Reports of attempts to use the collagen/mineral combination are numerous. For example, Lemons, J., et al., reported at the Second World Congress of Biomaterials in Washington, D.C., 27 April-1 May 1984, on attempts to utilize collagen along with commercial hydroxyapatite and calcium phosphate to repair artificially created lesions in rabbits. The use of these mixtures did not result in reunion of the lesions. A control experiment using fresh autogenous bone, however, was successful in producing a union. Similarly, Levy, P., et al., J Periodontal (1981), 52:303-306, were unsuccessful in their attempts to utilize collagen/mineral gel implants to repair intra-bony defects in root canals of canine or monkey teeth. Gross, B.C., et al., Oral Surg (1980), 49:21-26, reported limited success in using mixtures of reconstituted lyophilized calfskin collagen in admixture with a hydroxyapatite preparation to induce bone growth through subperiosteal implants in monkeys. Various others have reported use of forms of collagen which clearly contain telopeptides, a major source of immunogenicity of collagen, in combination with minerals in bone repair. See, for example, Hayashi, K., et al., Arch Orthop Traumat Surg (1982) 99:265-269; Battista, U.S. Pat. No. 4,349,470 (using a hydrated gelatin); Cruz, Jr., U.S. Pat. No. 3,767,437 (using a calcium-precipitated form of collagen); and Battista et al., U.S. Pat. No. 3,443,261 (utilizing, in addition to calcium phosphate, a "new form" of collagen which contains microcrystals of aggregated tropocollagen units).

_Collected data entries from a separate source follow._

(* ===== verification/ShellHist.v ===== *)
(** * The shell's history file

    [history_save] writes the lines of the history, [history_load] of a later
    shell reads them.  The file is the bytes written to its descriptor; a kernel
    [serves] a file when it answers the reads of one byte in order. *)

From stdpp Require Import base numbers list strings.
From Stdlib Require Import ZArith Lia.
From S2P Require Import Prelude CString Ulib Shell ShellRun.

#[local] Open Scope Z_scope.
#[local] Open Scope kernel_scope.

Definition file_of (h : list (list Z)) : list Z := concat (map (λ l, l ++ [10]) h).
Definition history_line (l : list Z) : Prop := l ≠ [] ∧ (length l ≤ 255)%nat ∧ (0 ∉ l) ∧ (10 ∉ l).

(** The bytes written to [fd] and the number of reads of it *)
Fixpoint file_written (fd : Z) (log : list ucall) : list Z :=
  match log with
  | Uwrite d b :: log => file_written fd log ++ (if d =? fd then b else [])
  | _ :: log => file_written fd log
  | [] => []
  end.
Fixpoint file_reads (fd : Z) (log : list ucall) : nat :=
  match log with
  | Uread d _ :: log => if d =? fd then S (file_reads fd log) else file_reads fd log
  | _ :: log => file_reads fd log
  | [] => 0%nat
  end.
Lemma file_written_app fd a b : file_written fd (a ++ b) = file_written fd b ++ file_written fd a.
Proof. induction a as [|c a IH]; [by rewrite app_nil_r|]. destruct c; cbn [app file_written]; try done. by rewrite IH, app_assoc. Qed.

Definition serves (os : answers) (fd : Z) (content : list Z) (start : nat) : Prop :=
  ∀ log i, file_reads fd log = (start + i)%nat → os log (Uread fd 1) = match content !! i with Some c => (1, [c]) | None => (0, []) end.

Section history.
Context (os : answers).

Lemma save_lines_run fd h : ∀ s, ∃ new, save_lines os fd h s = Ret tt (logged new s) ∧ file_written fd new = file_of h.
Proof.
  induction h as [|l h IH]; intros s; [exists []; split; [by destruct s|done]|]. cbn [save_lines].
  rewrite (kbind_ret _ _ _ _ _ (call_run os _ s)), (kbind_ret _ _ _ _ _ (call_run os _ _)).
  destruct (IH (logged [Uwrite fd [10]] (logged [Uwrite fd l] s))) as (new & E & W). exists (new ++ [Uwrite fd [10]; Uwrite fd l]). rewrite E. split.
  - unfold logged. cbn. by rewrite <-app_assoc.
  - rewrite file_written_app, W. cbn [file_written]. rewrite Z.eqb_refl. done.
Qed.

(** One byte *)
Lemma read_one fd content start i s : serves os fd content start → file_reads fd (sh_log s) = (start + i)%nat →
  uabi_read os fd 1 s = Ret (match content !! i with Some c => (1, [c]) | None => (0, []) end) (logged [Uread fd 1] s) ∧
  file_reads fd (sh_log (logged [Uread fd 1] s)) = (start + S i)%nat.
Proof.
  intros Sv Hi. split.
  - unfold uabi_read, call, kbind. rewrite (Sv _ i Hi). by destruct (content !! i).
  - cbn [logged sh_log set_log app file_reads]. rewrite Z.eqb_refl, Hi. lia.
Qed.

(** A line of the file, from its character [i] on *)
Lemma load_line_run fd content start l : (10 ∉ l) → ∀ i acc s fuel, serves os fd content start → file_reads fd (sh_log s) = (start + i)%nat →
  (∃ rest, drop i content = l ++ 10 :: rest) → (length acc + length l ≤ 255)%nat → (length l < fuel)%nat →
  ∃ new, load_line os fuel fd acc s = Ret (1, acc ++ l) (logged new s) ∧ file_reads fd (sh_log (logged new s)) = (start + (i + S (length l)))%nat.
Proof.
  induction l as [|c l IH]; intros H10 i acc s fuel Sv Hi [rest Hd] La Hf; (destruct fuel as [|fuel]; [lia|]); cbn [load_line];
    destruct (read_one fd content start i s Sv Hi) as [E Hr]; rewrite (kbind_ret _ _ _ _ _ E);
    (assert (content !! i = head (drop i content)) as Hc by (rewrite <-(Nat.add_0_r i) at 1; rewrite <-lookup_drop; by destruct (drop i content)));
    rewrite Hd in Hc; cbn [app head] in Hc; rewrite Hc; cbn [fst snd].
  - exists [Uread fd 1]. change (10 =? 10) with true. cbn [negb andb]. rewrite app_nil_r. split; [done|]. rewrite Hr. cbn. lia.
  - apply not_elem_of_cons in H10 as [Hc10 H10]. replace (c =? 10) with false by (symmetry; apply Z.eqb_neq; lia). cbn [negb andb length] in *.
    replace (_ <? 255) with true by (symmetry; apply Z.ltb_lt; lia).
    destruct (IH H10 (S i) (acc ++ [c]) (logged [Uread fd 1] s) fuel Sv Hr) as (new & E2 & Hr2); [exists rest; by rewrite <-Nat.add_1_r, <-drop_drop, Hd|rewrite length_app; cbn; lia|lia|].
    exists (new ++ [Uread fd 1]). rewrite E2, <-app_assoc. unfold logged. cbn [set_log sh_log app]. rewrite <-app_assoc. split; [done|]. unfold logged in Hr2. cbn [set_log sh_log app] in *. rewrite Hr2. lia.
Qed.

Lemma load_lines_run fd h : ∀ content start i s fuel, serves os fd content start → file_reads fd (sh_log s) = (start + i)%nat → drop i content = file_of h →
  Forall history_line h → (length (history s) + length h ≤ 32)%nat → (length h < fuel)%nat →
  ∃ new, load_lines os fuel fd s = Ret tt (set_history (history s ++ h) (logged new s)).
Proof.
  induction h as [|l h IH]; intros content start i s fuel Sv Hi Hd F Lh Hf; (destruct fuel as [|fuel]; [lia|]); cbn [load_lines]; unfold kbind at 1, kget; cbn [length] in *.
  - destruct (Z.ltb_spec (Z.of_nat (length (history s))) MAX_HISTORY) as [L|L]; [|exists []; rewrite app_nil_r; by destruct s].
    destruct (read_one fd content start i s Sv Hi) as [E _].
    assert (content !! i = None) as Hc by (rewrite <-(Nat.add_0_r i), <-lookup_drop, Hd; done). rewrite Hc in E.
    exists [Uread fd 1]. rewrite (kbind_ret (load_line os 257 fd []) _ _ (0, []) (logged [Uread fd 1] s)) by (cbn [load_line]; by rewrite (kbind_ret _ _ _ _ _ E)).
    cbn. rewrite app_nil_r. by destruct s.
  - apply Forall_cons in F as [(Hne & Ll & N0 & N10) F]. replace (_ <? MAX_HISTORY) with true by (symmetry; apply Z.ltb_lt; unfold MAX_HISTORY; lia).
    destruct (load_line_run fd content start l N10 i [] s 257 Sv Hi) as (new & E & Hr); [exists (file_of h); rewrite Hd; unfold file_of; cbn; by rewrite <-app_assoc|cbn; lia|lia|].
    rewrite (kbind_ret _ _ _ _ _ E). cbn [fst snd app]. change ((1 <=? 0) && (Z.of_nat (length l) =? 0)) with false. cbn iota.
    unfold lift, kget_opt. unfold kbind at 1. rewrite cstr_app by done. replace (0 <? Z.of_nat (length l)) with true by (symmetry; apply Z.ltb_lt; destruct l; [done|cbn; lia]).
    unfold kbind at 1, kmodify. destruct (IH content start (i + S (length l))%nat (set_history (history s ++ [l]) (logged new s)) fuel) as (new2 & E2); try done.
    + rewrite <-drop_drop, Hd. unfold file_of. cbn [map concat]. rewrite <-app_assoc. replace (S (length l)) with (length (l ++ [10])) by (rewrite length_app; cbn; lia).
      rewrite app_assoc. apply drop_app_length.
    + cbn. rewrite length_app. cbn. lia.
    + lia.
    + exists (new2 ++ new). rewrite E2. unfold logged. cbn. by rewrite <-!app_assoc.
Qed.
End history.

(** The history survives the shell: [history_save] writes a file that, read
    from its start by the [history_load] of a shell whose history is empty,
    gives back the same lines, for every history of at most 32 non-empty lines
    of at most 255 characters. *)
Theorem history_roundtrip os1 os2 s1 s2 fd1 fd2 fuel start : Forall history_line (history s1) → (length (history s1) ≤ 32)%nat → (length (history s1) < fuel)%nat →
  history s2 = [] → 0 ≤ fd1 → 0 ≤ fd2 → (∀ f, (os1 (sh_log s1) (Uopen (str "/ETC/HISTORY") f)).1 = fd1) →
  (∀ f, (os2 (sh_log s2) (Uopen (str "/ETC/HISTORY") f)).1 = fd2) → start = file_reads fd2 (sh_log s2) →
  ∃ new content, history_save os1 s1 = Ret tt (logged new s1) ∧ content = file_written fd1 new ∧
    (serves os2 fd2 content start → ∃ s2', history_load os2 fuel s2 = Ret tt s2' ∧ history s2' = history s1).
Proof.
  intros F L Hf H2 P1 P2 O1 O2 ->. unfold history_save.
  set (op := Uopen _ _). destruct (save_lines_run os1 fd1 (history s1) (logged [op] s1)) as (new & E & W).
  exists ([Uclose fd1] ++ new ++ [op]), (file_of (history s1)). split; [|split].
  - rewrite (kbind_ret _ _ _ _ _ (call_run os1 op s1)). unfold op. rewrite O1. replace (fd1 <? 0) with false by (symmetry; apply Z.ltb_ge; lia). fold op.
    unfold kbind at 1, kbind at 1, kget. replace (history (logged [op] s1)) with (history s1) by done. rewrite E, (kbind_ret _ _ _ _ _ (call_run os1 _ _)).
    unfold kret, logged. cbn. by rewrite <-app_assoc.
  - rewrite file_written_app. cbn [file_written]. rewrite file_written_app, W. unfold op. cbn [file_written app]. by rewrite app_nil_r.
  - intros Sv. set (op2 := Uopen (str "/ETC/HISTORY") UABI_O_RDONLY).
    destruct (load_lines_run os2 fd2 (history s1) (file_of (history s1)) (file_reads fd2 (sh_log s2)) 0 (logged [op2] s2) fuel) as (new2 & E2); [done|cbn; lia|done|done|cbn; rewrite H2; cbn; lia|done|].
    eexists. split; [unfold history_load; rewrite (kbind_ret _ _ _ _ _ (call_run os2 _ s2)), O2; replace (fd2 <? 0) with false by (symmetry; apply Z.ltb_ge; lia);
      fold op2; rewrite (kbind_ret _ _ _ _ _ E2), (kbind_ret _ _ _ _ _ (call_run os2 _ _)); reflexivity|]. cbn. by rewrite H2.
Qed.

(** A kernel whose descriptor 3 is a file *)
Definition file_os (content : list Z) : answers := λ log c,
  match c with
  | Uopen _ _ => (3, [])
  | Uread 3 1 => match content !! file_reads 3 log with Some b => (1, [b]) | None => (0, []) end
  | _ => (0, [])
  end.
Lemma history_roundtrip_witness :
  let s1 := set_history [str "ls"; str "cat x"] sh_init in let os2 := file_os (file_of [str "ls"; str "cat x"]) in
  ∃ new content, history_save (file_os []) s1 = Ret tt (logged new s1) ∧ content = file_written 3 new ∧
    (serves os2 3 content 0 → ∃ s2', history_load os2 3 sh_init = Ret tt s2' ∧ history s2' = [str "ls"; str "cat x"]).
Proof.
  apply (history_roundtrip (file_os []) (file_os (file_of [str "ls"; str "cat x"])) (set_history [str "ls"; str "cat x"] sh_init) sh_init 3 3 3 0); try reflexivity; try (cbn; lia); try lia.
  constructor; [|constructor; [|constructor]]; (split; [done|]; split; [cbn; lia|]; split; apply (bool_decide_unpack _); by vm_compute).
Defined.

Lemma file_os_serves content : serves (file_os content) 3 content 0.
Proof. intros log i Hi. cbn [file_os]. by rewrite Hi. Qed.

Miyata et al., U.S. Pat. No. 4,314,380, utilized a mineral backbone prepared directly by treatment of animal bone to remove all organic materials, which was then coated with an atelopeptide collagen. Japanese Application J58/058041, published 6 April 1983, discloses a spongy porous calcium phosphate material having pores treated with atelopeptide collagen. The collagen derives from collagen-in-solution having a concentration of not more than 2% by weight. The Japanese application reports the advance of osteoblasts into the pores of the material and new bone growth. European Patent Application, Publication No. 030583, published 24 June 1981, discloses use of COLLAGENFLEECE.RTM. in admixture with hydroxyapatite in bone repair. This collagen material is a commercial product, is obtained from animal hide by proteolytic digestion, and is lyophilized and sterilized by gammairradiation. This collagen preparation forms a soft membrane-like material but does contain telopeptides and is partially degraded by the processing.
In summary, there have been numerous attempts to use combinations of calcium phosphate mineral components and collagen in various forms of bone defect repair with mixed success. It is clear that the art contains no perfect composition which can be relied upon to provide satisfactory results in a predictable manner in connection with a specific process. A reproducibly effective preparation for encouraging bone in-growth was, until the present invention, lacking in the art.